* [Collected data entries]:
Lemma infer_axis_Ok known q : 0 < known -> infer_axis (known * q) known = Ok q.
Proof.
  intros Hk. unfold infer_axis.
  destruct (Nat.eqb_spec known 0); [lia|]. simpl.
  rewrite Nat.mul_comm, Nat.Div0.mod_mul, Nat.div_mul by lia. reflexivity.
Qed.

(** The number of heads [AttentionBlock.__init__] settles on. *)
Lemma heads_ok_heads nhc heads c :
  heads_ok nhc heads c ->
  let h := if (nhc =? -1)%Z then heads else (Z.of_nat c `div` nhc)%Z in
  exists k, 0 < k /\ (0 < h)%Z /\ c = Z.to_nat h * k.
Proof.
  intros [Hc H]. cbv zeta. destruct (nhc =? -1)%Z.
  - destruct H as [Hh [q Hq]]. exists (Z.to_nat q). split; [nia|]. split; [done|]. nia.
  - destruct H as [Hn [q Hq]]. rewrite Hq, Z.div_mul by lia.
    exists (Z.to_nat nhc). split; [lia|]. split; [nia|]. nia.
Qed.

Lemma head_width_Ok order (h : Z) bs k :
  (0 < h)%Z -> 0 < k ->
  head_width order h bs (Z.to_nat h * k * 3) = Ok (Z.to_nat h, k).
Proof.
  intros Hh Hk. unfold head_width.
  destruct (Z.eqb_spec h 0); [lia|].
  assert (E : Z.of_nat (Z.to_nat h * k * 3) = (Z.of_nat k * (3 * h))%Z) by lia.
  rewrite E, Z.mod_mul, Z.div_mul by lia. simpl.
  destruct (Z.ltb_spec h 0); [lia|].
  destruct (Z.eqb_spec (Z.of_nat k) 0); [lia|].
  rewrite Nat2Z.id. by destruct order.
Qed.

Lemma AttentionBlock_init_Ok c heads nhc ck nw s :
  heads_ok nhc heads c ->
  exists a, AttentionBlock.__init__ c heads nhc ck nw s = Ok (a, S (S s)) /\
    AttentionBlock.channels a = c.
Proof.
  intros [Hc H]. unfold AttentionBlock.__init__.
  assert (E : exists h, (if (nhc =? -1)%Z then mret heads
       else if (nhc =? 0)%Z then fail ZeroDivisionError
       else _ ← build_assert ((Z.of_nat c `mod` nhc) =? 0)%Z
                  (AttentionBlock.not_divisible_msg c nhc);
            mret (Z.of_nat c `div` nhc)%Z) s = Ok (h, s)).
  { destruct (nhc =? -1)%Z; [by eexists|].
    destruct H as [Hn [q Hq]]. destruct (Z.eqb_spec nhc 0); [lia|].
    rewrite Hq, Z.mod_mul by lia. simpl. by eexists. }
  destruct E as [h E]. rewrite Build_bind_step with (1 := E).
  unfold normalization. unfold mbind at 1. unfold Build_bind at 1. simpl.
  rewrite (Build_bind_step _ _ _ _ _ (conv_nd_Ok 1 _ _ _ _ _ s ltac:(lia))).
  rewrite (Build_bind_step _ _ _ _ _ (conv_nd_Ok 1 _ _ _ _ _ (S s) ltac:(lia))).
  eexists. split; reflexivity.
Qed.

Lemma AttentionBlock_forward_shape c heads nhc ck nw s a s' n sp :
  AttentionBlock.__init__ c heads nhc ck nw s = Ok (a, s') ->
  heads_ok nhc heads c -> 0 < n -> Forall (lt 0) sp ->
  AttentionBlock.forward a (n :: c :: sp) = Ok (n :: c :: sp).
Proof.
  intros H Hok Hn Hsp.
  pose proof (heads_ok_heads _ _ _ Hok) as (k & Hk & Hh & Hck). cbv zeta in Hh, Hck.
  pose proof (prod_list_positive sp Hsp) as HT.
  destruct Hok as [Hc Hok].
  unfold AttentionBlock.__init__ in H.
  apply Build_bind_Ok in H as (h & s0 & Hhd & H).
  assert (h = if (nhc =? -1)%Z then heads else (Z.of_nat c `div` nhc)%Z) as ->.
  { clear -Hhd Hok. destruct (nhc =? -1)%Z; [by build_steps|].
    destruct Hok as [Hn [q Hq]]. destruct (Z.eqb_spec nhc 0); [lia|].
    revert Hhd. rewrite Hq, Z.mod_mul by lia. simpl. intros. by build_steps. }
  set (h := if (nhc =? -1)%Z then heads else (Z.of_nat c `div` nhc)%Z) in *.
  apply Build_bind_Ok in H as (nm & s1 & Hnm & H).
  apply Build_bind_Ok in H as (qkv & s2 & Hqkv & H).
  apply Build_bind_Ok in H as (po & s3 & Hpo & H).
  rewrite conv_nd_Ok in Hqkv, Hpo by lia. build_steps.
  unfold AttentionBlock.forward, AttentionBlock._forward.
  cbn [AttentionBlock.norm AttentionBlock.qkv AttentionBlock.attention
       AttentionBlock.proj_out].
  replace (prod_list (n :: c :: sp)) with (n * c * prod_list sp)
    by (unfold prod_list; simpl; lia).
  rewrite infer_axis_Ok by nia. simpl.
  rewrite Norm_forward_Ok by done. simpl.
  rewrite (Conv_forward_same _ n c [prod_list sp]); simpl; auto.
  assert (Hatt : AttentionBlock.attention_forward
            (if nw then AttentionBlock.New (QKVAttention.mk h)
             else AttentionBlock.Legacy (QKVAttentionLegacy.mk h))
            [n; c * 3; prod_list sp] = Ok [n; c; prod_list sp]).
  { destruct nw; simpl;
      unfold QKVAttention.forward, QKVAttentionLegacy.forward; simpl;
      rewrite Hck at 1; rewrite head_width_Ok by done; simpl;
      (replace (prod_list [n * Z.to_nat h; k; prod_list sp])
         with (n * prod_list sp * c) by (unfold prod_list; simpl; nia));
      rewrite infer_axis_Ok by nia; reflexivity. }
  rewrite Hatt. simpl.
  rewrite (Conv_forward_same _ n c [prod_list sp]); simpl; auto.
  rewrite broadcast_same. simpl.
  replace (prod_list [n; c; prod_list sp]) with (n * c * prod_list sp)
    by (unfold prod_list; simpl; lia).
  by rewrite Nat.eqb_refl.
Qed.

* [To do]:
Take the records above and return, word for word, only the lines that fall from the line with "head_width order h" to the line with "-1)%Z; [by eexists|].", both of them included.

* [Task answer]:
  head_width order h bs (Z.to_nat h * k * 3) = Ok (Z.to_nat h, k).
Proof.
  intros Hh Hk. unfold head_width.
  destruct (Z.eqb_spec h 0); [lia|].
  assert (E : Z.of_nat (Z.to_nat h * k * 3) = (Z.of_nat k * (3 * h))%Z) by lia.
  rewrite E, Z.mod_mul, Z.div_mul by lia. simpl.
  destruct (Z.ltb_spec h 0); [lia|].
  destruct (Z.eqb_spec (Z.of_nat k) 0); [lia|].
  rewrite Nat2Z.id. by destruct order.
Qed.

Lemma AttentionBlock_init_Ok c heads nhc ck nw s :
  heads_ok nhc heads c ->
  exists a, AttentionBlock.__init__ c heads nhc ck nw s = Ok (a, S (S s)) /\
    AttentionBlock.channels a = c.
Proof.
  intros [Hc H]. unfold AttentionBlock.__init__.
  assert (E : exists h, (if (nhc =? -1)%Z then mret heads
       else if (nhc =? 0)%Z then fail ZeroDivisionError
       else _ ← build_assert ((Z.of_nat c `mod` nhc) =? 0)%Z
                  (AttentionBlock.not_divisible_msg c nhc);
            mret (Z.of_nat c `div` nhc)%Z) s = Ok (h, s)).
  { destruct (nhc =? -1)%Z; [by eexists|].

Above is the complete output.